Work item ::
Please return the lines below verbatim, beginning at the one that has "exec E (list" and stopping after the one that has "(** [runs name]", and add no other lines.

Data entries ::
(* ===== verification/Bench.v ===== *)
(** * The benchmark module of packet.rs

    It builds random TCP packets of given sizes with etherparse's packet builder
    (a parameter), parses and prints them, and reads the benchmark filter from
    the command line. *)

From Stdlib Require Import Strings.String.
From stdpp Require Import strings pretty.
From S2P Require Import Prelude Errors Etherparse Packet.

(** ** The packet builder *)

(** The random values of one packet. *)
Record RandomHeader := mkRandomHeader {
  r_source : Octets; r_destination : Octets; r_ttl : Z;
  r_source_port : Z; r_destination_port : Z; r_seq : Z; r_window : Z; r_ack : Z;
}.

Class PacketBuilder := {
  Builder : Type;
  (** [PacketBuilder::ipv4(..).tcp(..).fin().psh().ack(..)] *)
  ipv4_tcp_fin_psh_ack : RandomHeader -> Builder;
  builder_size : Builder -> Z -> Z;
  builder_write : Builder -> list byte -> Result (list byte) unit;
}.

Section bench.
Context `{EP : Etherparse, PB : !PacketBuilder}.
Context (b : Build).

(** [assert_eq!]. *)
Definition assert_eq {E} (x y : Z) : exec E unit := if x =? y then Ret tt else Panic PAssert.

(** [r] and [rnd] are what [random] returns, for the header and for each byte. *)
Definition create_raw_packet {E} (r : RandomHeader) (rnd : nat -> byte) (mtu : Z) : exec E (list byte) :=
  let builder := ipv4_tcp_fin_psh_ack r in
  payload_len ← plain_sub b U64 mtu (builder_size builder 0);
  _ ← assert_eq mtu (builder_size builder payload_len);
  let payload := rnd <$> seq 0 (Z.to_nat payload_len) in
  buf ← unwrap (builder_write builder payload);
  _ ← assert_eq mtu (len buf);
  mret buf.

Definition create_packet {E} (r : RandomHeader) (rnd : nat -> byte) (mtu : Z) : exec E NetworkPacket :=
  packet ← create_raw_packet r rnd mtu;
  unwrap (parse packet).

Definition BENCH_MTUS : list Z := [64; 1500; 4096; 16384; 65515].

(** [for x in l]. *)
Fixpoint for_each {A E} (body : A -> exec E unit) (l : list A) : exec E unit :=
  match l with
  | [] => mret tt
  | x :: l => _ ← body x; for_each body l
  end.

(** One round of each of the two loops: criterion runs the measured closure as
    often as it likes, not at all when the filter leaves it out; what it returns
    is dropped. *)
Definition decode_round {E} (r : RandomHeader) (rnd : nat -> byte) (iterations : nat) (mtu : Z)
    : exec E unit :=
  buf ← create_raw_packet r rnd mtu;
  for_each (fun _ => _ ← unwrap (parse buf); mret tt) (seq 0 iterations).
Definition encode_round {E} (r : RandomHeader) (rnd : nat -> byte) (iterations : nat) (mtu : Z)
    : exec E unit :=
  packet ← create_packet r rnd mtu;
  for_each (fun _ => let _ := to_bytes packet in mret tt) (seq 0 iterations).

(** [runs name] is how often criterion runs the closure of that name. *)
Definition benchmarks {E} (r : Z -> RandomHeader) (rnd : Z -> nat -> byte) (runs : string -> nat)
    : exec E unit :=
  _ ← for_each (fun mtu =>
        decode_round (r mtu) (rnd mtu) (runs ("decode_mtu_" +:+ pretty mtu)) mtu) BENCH_MTUS;
  for_each (fun mtu =>
        encode_round (r mtu) (rnd mtu) (runs ("encode_mtu_" +:+ pretty mtu)) mtu) BENCH_MTUS.

(** ** Packets of every size from the headers' to the largest *)

(** What the documentation of the builder promises. *)
Class PacketBuilderLaws := {
  builder_size_spec : forall r n, 0 <= n -> builder_size (ipv4_tcp_fin_psh_ack r) n = 40 + n;
  builder_write_spec : forall r pl, len pl <= 65495 ->
    exists bs ih th ipl, builder_write (ipv4_tcp_fin_psh_ack r) pl = Ok bs /\ len bs = 40 + len pl /\
      sliced_from_ip bs =
        Some (mkSlicedPacket (Some (NetIpv4 ih ipl)) (Some (SliceTcp th pl)));
}.
Context `{PL : !PacketBuilderLaws}.

Lemma create_raw_packet_ok {E} r rnd mtu :
  40 <= mtu <= 65535 ->
  exists bs ih th, @create_raw_packet E r rnd mtu = Ret bs /\ len bs = mtu /\
    parse bs = Ok (mkNetworkPacket (Ipv4 ih) (TransTcp th) (rnd <$> seq 0 (Z.to_nat (mtu - 40)))).
Proof.
  intros Hm. unfold create_raw_packet, plain_sub. rewrite (builder_size_spec r 0) by lia.
  destruct (Z.leb_spec (40 + 0) mtu); [|lia]. cbn [mbind exec_bind].
  replace (mtu - (40 + 0)) with (mtu - 40) by lia. rewrite builder_size_spec by lia.
  unfold assert_eq. replace (40 + (mtu - 40)) with mtu by lia. rewrite Z.eqb_refl.
  cbn [mbind exec_bind]. set (pl := rnd <$> _).
  assert (len pl = mtu - 40) as Hpl by (unfold len, pl; rewrite length_fmap, length_seq; lia).
  destruct (builder_write_spec r pl) as (bs & ih & th & ipl & -> & Hl & Hs); [lia|].
  cbn [unwrap mbind exec_bind]. replace (len bs) with mtu by lia. rewrite Z.eqb_refl.
  exists bs, ih, th. split; [done|]. split; [lia|]. unfold parse. rewrite Hs. done.
Qed.

Lemma for_each_ok {A E} (body : A -> exec E unit) l :
  Forall (fun x => body x = Ret tt) l -> for_each body l = Ret tt.
Proof. induction 1 as [|x l Hx _ IH]; [done|]. simpl. rewrite Hx. apply IH. Qed.

Lemma rounds_ok {E} r rnd n mtu :
  40 <= mtu <= 65535 -> @decode_round E r rnd n mtu = Ret tt /\ @encode_round E r rnd n mtu = Ret tt.
Proof.
  intros Hm. destruct (create_raw_packet_ok (E := E) r rnd mtu Hm) as (bs & ih & th & Hc & _ & Hp).
  unfold decode_round, encode_round, create_packet. rewrite Hc. cbn [mbind exec_bind]. rewrite Hp.
  split; apply for_each_ok, Forall_true; done.
Qed.

Lemma benchmarks_ok {E} r rnd runs : @benchmarks E r rnd runs = Ret tt.
Proof.
  assert (Forall (fun mtu => 40 <= mtu <= 65535) BENCH_MTUS) as Hall
    by (unfold BENCH_MTUS; repeat (constructor; [lia|]); constructor).
  assert (forall body, (forall mtu, 40 <= mtu <= 65535 -> body mtu = Ret tt) ->
    @for_each Z E body BENCH_MTUS = Ret tt) as Hloop.
  { intros body Hb. apply for_each_ok. eapply Forall_impl; [exact Hall|]. exact Hb. }
  unfold benchmarks. rewrite !Hloop; [done|..]; intros mtu Hm; by apply rounds_ok.
Qed.

End bench.

(** ** The benchmark filter *)

(** [slice::windows(n)]. *)
Fixpoint windows {A} (n : nat) (l : list A) : list (list A) :=
  match l with
  | [] => []
  | _ :: l' => if (n <=? List.length l)%nat then take n l :: windows n l' else []
  end.

Fixpoint starts_rev (suffix s : list Ascii.ascii) : bool :=
  match suffix, s with
  | [], _ => true
  | c :: suffix, d :: s => bool_decide (c = d) && starts_rev suffix s
  | _, [] => false
  end.
(** [str::ends_with]. *)
Definition ends_with (suffix s : string) : bool :=
  starts_rev (rev (list_ascii_of_string suffix)) (rev (list_ascii_of_string s)).

Definition bench_filter (args : list string) : option string :=
  head ((fun s : list string => default ""%string (s !! 2%nat)) <$>
    filter (fun p : list string =>
              (2 <=? List.length p)%nat &&
              match p with
              | p0 :: p1 :: _ => ends_with "bench" p0 && String.eqb p1 "--"
              | _ => false
              end = true) (windows 3 args)).

(** The value of [--profile-time], as text. *)
Definition profile_time (args : list string) : option string :=
  head ((fun s : list string => default ""%string (s !! 1%nat)) <$>
    filter (fun p : list string =>
              (List.length p =? 2)%nat &&
              match p with p0 :: _ => String.eqb p0 "--profile-time" | [] => false end = true)
      (windows 2 args)).

(** The same as [bench_filter], by recursion on the arguments: the argument after the first
    [... "bench"], ["--"] that has one. *)
Fixpoint filter_after (args : list string) : option string :=
  match args with
  | a :: ((d :: f :: _) as rest) =>
      if ends_with "bench" a && String.eqb d "--" then Some f else filter_after rest
  | _ => None
  end.

Lemma windows_short {A} n (l : list A) : (List.length l < n)%nat -> windows n l = [].
Proof.
  destruct l as [|x l]; [done|]. intros Hl. cbn [windows].
  by destruct (Nat.leb_spec n (List.length (x :: l))); [lia|].
Qed.

Lemma windows_3 {A} (x y z : A) l : windows 3 (x :: y :: z :: l) = [x; y; z] :: windows 3 (y :: z :: l).
Proof. done. Qed.

Lemma bench_filter_spec args : bench_filter args = filter_after args.
Proof.
  induction args as [|x args IH]; [done|]. destruct args as [|y [|z l]].
  - unfold bench_filter. by rewrite windows_short by (simpl; lia).
  - unfold bench_filter. by rewrite windows_short by (simpl; lia).
  - unfold bench_filter in *. rewrite windows_3, filter_cons. cbn [filter_after]. simpl andb.
    destruct (ends_with "bench" x && String.eqb y "--") eqn:Hm.
    + rewrite decide_True by done. done.
    + rewrite decide_False by done. exact IH.
Qed.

Solution to this problem ::
Definition create_raw_packet {E} (r : RandomHeader) (rnd : nat -> byte) (mtu : Z) : exec E (list byte) :=
  let builder := ipv4_tcp_fin_psh_ack r in
  payload_len ← plain_sub b U64 mtu (builder_size builder 0);
  _ ← assert_eq mtu (builder_size builder payload_len);
  let payload := rnd <$> seq 0 (Z.to_nat payload_len) in
  buf ← unwrap (builder_write builder payload);
  _ ← assert_eq mtu (len buf);
  mret buf.

Definition create_packet {E} (r : RandomHeader) (rnd : nat -> byte) (mtu : Z) : exec E NetworkPacket :=
  packet ← create_raw_packet r rnd mtu;
  unwrap (parse packet).

Definition BENCH_MTUS : list Z := [64; 1500; 4096; 16384; 65515].

(** [for x in l]. *)
Fixpoint for_each {A E} (body : A -> exec E unit) (l : list A) : exec E unit :=
  match l with
  | [] => mret tt
  | x :: l => _ ← body x; for_each body l
  end.

(** One round of each of the two loops: criterion runs the measured closure as
    often as it likes, not at all when the filter leaves it out; what it returns
    is dropped. *)
Definition decode_round {E} (r : RandomHeader) (rnd : nat -> byte) (iterations : nat) (mtu : Z)
    : exec E unit :=
  buf ← create_raw_packet r rnd mtu;
  for_each (fun _ => _ ← unwrap (parse buf); mret tt) (seq 0 iterations).
Definition encode_round {E} (r : RandomHeader) (rnd : nat -> byte) (iterations : nat) (mtu : Z)
    : exec E unit :=
  packet ← create_packet r rnd mtu;
  for_each (fun _ => let _ := to_bytes packet in mret tt) (seq 0 iterations).

(** [runs name] is how often criterion runs the closure of that name. *)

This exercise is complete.